Stored items:
(** The length of the string is fuel enough: the loop of
    [ParseDuration] always ends. *)
Lemma ParseDuration_fuel_enough (s : string) :
  ParseDuration_fuel (String.length s) s <> None.
Proof.
  unfold ParseDuration_fuel.
  set (split := match s with
                | String c s' =>
                    if (byte_of c =? 45) || (byte_of c =? 43)
                    then (byte_of c =? 45, s')
                    else (false, s)
                | EmptyString => (false, s)
                end).
  assert (Hlen : (String.length (snd split) <= String.length s)%nat).
  { subst split. destruct s as [|c s']; [apply Nat.le_refl|].
    destruct (_ || _); simpl; lia. }
  destruct split as [neg s0]. simpl in Hlen.
  destruct (String.eqb s0 "0"); [discriminate|].
  destruct (String.eqb s0 ""); [discriminate|].
  pose proof (@parse_loop_fuel_enough (String.length s) s s0 0 Hlen) as Hf.
  destruct (parse_loop (String.length s) s s0 0) as [[d|e]|];
    [|discriminate|congruence].
  destruct neg; [discriminate|].
  destruct (d >? 2 ^ 63 - 1); discriminate.
Qed.

(** More fuel does not change the answer. *)
Lemma parse_loop_fuel_stable (fuel : nat) :
  forall orig s d r,
    parse_loop fuel orig s d = Some r ->
    forall fuel', (fuel <= fuel')%nat -> parse_loop fuel' orig s d = Some r.
Proof.
  induction fuel as [|fuel IH]; intros orig s d r H fuel' Hle.
  - destruct s; [|discriminate]. destruct fuel'; exact H.
  - destruct fuel' as [|fuel']; [lia|].
    destruct s as [|c s]; [exact H|].
    cbn [parse_loop] in *.
    destruct (parse_term orig (String c s) d) as [[d' s']|e]; [|exact H].
    apply (IH _ _ _ _ H). lia.
Qed.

Exercise objective:
Set down, exactly and only, the lines running from the one holding "induction fuel as" through the end of the records above, both ends included.

Result:
  induction fuel as [|fuel IH]; intros orig s d r H fuel' Hle.
  - destruct s; [|discriminate]. destruct fuel'; exact H.
  - destruct fuel' as [|fuel']; [lia|].
    destruct s as [|c s]; [exact H|].
    cbn [parse_loop] in *.
    destruct (parse_term orig (String c s) d) as [[d' s']|e]; [|exact H].
    apply (IH _ _ _ _ H). lia.
Qed.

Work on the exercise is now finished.